■ PROBLEM DETAILS
Please report, as a bare number, how many lines below include the string "ModeClient".

Saved data entries
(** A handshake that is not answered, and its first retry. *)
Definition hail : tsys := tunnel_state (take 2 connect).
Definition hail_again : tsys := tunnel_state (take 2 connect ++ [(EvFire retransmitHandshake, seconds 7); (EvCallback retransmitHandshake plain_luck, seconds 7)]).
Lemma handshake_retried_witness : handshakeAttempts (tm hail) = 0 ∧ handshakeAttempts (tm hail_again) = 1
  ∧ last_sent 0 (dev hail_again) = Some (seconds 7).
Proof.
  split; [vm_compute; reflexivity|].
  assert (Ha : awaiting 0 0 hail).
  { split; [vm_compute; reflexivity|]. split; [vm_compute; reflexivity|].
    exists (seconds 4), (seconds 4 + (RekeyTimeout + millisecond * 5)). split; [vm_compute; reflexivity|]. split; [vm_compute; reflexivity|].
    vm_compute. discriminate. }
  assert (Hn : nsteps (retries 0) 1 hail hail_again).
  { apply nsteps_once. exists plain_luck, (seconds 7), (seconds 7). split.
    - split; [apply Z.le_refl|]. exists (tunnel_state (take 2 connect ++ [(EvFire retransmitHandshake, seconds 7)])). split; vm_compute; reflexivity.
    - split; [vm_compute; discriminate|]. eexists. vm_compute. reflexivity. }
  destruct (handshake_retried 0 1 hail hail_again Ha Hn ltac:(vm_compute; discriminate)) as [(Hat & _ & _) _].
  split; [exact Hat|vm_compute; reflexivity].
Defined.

--

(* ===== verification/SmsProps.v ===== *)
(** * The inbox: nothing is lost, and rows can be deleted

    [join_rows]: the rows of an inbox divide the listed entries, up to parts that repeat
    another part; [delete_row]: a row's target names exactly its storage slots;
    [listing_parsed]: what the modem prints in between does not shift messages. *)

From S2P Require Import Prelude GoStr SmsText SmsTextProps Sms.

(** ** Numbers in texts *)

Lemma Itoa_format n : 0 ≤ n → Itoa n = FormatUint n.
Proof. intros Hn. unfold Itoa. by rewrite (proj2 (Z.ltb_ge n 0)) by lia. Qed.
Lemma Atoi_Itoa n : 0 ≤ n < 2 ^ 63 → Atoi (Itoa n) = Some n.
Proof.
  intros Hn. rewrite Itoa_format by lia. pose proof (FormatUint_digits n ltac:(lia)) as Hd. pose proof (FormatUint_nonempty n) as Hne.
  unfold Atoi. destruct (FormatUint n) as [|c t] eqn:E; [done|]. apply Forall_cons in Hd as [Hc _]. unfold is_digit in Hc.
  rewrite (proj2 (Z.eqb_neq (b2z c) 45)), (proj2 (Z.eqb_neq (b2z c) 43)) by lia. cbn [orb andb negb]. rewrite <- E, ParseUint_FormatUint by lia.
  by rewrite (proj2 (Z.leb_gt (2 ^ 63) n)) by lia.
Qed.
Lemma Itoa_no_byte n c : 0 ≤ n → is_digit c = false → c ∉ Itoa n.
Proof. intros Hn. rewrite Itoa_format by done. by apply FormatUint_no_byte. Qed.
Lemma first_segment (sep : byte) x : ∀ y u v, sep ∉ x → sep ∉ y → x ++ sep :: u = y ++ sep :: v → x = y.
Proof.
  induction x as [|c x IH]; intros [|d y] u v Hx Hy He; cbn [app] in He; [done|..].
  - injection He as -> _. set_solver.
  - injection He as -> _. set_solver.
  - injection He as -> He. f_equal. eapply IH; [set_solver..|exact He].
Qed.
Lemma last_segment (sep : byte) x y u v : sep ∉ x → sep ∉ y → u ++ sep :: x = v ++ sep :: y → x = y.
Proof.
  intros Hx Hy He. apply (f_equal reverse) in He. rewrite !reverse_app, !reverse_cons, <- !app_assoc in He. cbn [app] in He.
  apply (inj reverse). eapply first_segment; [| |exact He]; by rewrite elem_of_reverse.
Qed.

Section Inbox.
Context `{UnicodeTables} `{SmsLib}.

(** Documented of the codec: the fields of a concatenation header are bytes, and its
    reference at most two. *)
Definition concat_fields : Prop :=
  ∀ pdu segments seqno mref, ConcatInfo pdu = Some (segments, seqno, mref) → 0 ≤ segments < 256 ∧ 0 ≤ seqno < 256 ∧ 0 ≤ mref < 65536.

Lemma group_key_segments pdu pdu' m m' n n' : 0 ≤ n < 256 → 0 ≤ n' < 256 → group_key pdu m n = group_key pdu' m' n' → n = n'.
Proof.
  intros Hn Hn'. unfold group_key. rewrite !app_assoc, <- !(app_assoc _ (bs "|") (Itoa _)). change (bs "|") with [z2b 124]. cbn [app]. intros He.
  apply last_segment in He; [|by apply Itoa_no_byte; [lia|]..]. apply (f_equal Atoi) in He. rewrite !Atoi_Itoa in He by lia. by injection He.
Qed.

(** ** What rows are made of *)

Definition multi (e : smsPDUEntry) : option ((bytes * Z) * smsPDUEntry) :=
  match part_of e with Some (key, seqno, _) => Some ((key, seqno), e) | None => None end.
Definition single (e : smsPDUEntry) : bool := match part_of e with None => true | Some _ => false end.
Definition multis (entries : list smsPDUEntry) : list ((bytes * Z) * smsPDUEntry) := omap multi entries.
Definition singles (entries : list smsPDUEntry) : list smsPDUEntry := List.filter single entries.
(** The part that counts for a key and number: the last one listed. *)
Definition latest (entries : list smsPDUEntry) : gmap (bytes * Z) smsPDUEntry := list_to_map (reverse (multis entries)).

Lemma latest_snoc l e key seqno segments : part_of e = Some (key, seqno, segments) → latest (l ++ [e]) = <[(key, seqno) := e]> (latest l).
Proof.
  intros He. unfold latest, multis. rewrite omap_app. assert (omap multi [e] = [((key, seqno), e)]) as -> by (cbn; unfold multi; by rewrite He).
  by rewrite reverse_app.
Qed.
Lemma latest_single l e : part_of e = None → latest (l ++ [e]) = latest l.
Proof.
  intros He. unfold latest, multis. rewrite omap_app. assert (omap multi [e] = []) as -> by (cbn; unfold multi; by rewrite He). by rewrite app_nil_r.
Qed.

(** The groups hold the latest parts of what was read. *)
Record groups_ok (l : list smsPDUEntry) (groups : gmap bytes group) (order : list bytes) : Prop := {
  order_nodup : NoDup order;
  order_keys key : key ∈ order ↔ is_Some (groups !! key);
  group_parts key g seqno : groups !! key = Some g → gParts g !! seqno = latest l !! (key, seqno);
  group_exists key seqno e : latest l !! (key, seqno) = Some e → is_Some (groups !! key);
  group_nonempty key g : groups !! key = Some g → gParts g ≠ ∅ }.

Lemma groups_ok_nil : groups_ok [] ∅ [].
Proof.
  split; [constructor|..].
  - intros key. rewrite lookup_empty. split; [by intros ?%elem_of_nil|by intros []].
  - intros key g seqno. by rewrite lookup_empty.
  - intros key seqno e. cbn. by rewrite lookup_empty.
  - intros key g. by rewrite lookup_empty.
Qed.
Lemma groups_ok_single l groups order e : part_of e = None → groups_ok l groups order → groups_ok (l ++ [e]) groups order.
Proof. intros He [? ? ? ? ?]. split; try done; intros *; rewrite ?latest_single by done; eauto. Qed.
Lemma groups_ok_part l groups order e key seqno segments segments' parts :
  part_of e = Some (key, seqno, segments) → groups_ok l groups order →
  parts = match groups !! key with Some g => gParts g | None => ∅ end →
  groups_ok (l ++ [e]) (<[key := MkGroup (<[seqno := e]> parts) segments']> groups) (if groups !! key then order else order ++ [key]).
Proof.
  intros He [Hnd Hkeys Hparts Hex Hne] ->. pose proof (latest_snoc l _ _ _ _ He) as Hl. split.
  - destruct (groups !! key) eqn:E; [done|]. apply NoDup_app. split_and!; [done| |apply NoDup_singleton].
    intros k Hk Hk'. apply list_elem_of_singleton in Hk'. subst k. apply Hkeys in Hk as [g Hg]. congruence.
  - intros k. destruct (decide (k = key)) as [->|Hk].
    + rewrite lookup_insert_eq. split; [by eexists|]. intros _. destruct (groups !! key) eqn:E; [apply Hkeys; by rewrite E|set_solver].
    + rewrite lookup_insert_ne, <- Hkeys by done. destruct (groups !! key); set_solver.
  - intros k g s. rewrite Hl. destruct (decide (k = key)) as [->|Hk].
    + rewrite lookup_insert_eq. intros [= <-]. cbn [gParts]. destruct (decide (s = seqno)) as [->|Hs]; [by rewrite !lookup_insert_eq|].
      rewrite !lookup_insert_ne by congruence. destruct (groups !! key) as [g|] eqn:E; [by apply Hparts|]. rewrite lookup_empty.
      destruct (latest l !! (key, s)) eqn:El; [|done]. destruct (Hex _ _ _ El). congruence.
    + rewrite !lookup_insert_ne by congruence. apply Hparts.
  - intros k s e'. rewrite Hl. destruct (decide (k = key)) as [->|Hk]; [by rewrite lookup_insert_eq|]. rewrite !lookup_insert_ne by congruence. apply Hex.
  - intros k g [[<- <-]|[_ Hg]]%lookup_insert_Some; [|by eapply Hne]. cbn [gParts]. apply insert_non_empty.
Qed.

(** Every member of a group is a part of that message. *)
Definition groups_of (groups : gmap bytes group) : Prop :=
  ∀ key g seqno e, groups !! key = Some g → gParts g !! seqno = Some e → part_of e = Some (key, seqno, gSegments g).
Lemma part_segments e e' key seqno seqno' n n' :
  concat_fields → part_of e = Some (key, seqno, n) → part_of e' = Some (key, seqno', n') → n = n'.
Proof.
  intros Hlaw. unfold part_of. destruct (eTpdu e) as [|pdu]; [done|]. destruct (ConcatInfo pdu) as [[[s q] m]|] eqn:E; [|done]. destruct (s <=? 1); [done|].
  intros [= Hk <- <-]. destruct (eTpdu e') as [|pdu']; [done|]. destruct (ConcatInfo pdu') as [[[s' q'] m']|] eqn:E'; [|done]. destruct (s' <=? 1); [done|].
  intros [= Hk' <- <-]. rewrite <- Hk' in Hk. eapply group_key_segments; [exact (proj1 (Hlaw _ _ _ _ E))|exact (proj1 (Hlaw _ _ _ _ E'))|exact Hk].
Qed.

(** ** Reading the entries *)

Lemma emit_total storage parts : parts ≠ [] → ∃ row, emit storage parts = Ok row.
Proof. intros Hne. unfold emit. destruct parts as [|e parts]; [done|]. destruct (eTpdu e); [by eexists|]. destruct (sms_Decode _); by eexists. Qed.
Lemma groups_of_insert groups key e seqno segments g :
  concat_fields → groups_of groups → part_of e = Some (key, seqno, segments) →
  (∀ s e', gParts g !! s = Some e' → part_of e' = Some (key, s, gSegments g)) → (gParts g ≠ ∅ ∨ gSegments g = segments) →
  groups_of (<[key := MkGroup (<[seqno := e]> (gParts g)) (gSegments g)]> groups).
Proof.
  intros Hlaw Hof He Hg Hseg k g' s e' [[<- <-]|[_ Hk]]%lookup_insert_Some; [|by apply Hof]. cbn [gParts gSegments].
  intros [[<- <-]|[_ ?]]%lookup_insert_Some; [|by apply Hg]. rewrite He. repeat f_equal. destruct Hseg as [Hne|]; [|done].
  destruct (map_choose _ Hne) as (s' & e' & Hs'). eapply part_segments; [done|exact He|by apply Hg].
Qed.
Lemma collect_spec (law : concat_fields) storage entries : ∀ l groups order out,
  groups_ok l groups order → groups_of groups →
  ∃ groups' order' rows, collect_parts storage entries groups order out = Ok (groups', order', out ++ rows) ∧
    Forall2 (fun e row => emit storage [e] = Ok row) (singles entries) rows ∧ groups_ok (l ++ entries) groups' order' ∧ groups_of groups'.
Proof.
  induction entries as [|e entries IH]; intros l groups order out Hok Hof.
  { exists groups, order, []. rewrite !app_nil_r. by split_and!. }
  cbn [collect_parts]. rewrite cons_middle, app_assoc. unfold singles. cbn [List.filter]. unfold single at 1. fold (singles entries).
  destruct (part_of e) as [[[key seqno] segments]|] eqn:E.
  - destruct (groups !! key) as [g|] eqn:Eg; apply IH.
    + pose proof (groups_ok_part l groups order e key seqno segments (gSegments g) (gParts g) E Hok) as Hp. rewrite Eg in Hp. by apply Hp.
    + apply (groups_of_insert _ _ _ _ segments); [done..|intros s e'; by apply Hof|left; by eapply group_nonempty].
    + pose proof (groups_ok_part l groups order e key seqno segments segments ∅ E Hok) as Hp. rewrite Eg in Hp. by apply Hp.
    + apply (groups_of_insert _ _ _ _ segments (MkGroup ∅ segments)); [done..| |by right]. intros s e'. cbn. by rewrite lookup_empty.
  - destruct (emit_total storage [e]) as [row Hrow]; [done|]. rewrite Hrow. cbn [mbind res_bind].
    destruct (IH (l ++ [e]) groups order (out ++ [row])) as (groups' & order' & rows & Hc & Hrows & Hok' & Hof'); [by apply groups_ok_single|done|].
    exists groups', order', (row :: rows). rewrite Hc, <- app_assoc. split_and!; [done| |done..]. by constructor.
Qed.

---

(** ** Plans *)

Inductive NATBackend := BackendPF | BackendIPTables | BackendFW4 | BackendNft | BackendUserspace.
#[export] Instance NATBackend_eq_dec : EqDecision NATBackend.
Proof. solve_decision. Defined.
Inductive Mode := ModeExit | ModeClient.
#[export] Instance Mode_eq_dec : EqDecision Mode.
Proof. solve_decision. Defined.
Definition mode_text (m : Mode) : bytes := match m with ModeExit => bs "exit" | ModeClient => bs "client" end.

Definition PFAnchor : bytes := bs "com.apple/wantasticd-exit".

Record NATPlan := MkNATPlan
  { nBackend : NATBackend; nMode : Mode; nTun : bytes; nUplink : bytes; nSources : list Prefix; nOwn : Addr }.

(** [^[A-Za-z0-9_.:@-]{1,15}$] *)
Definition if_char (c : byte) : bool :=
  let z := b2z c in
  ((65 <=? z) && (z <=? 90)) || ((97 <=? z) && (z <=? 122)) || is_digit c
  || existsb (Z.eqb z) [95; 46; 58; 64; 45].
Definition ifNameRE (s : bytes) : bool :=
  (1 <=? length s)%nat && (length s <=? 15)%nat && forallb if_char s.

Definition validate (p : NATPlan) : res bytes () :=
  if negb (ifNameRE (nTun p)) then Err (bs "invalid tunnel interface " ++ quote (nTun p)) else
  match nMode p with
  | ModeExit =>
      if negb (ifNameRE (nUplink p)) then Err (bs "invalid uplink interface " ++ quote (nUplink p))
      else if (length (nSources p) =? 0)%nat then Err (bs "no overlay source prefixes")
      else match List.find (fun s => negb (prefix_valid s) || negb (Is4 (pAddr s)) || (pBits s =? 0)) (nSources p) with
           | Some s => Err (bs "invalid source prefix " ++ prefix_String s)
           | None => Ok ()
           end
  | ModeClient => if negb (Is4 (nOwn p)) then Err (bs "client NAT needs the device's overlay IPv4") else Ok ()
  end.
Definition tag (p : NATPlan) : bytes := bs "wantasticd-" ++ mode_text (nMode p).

■ ANSWER FOR THE TASK
3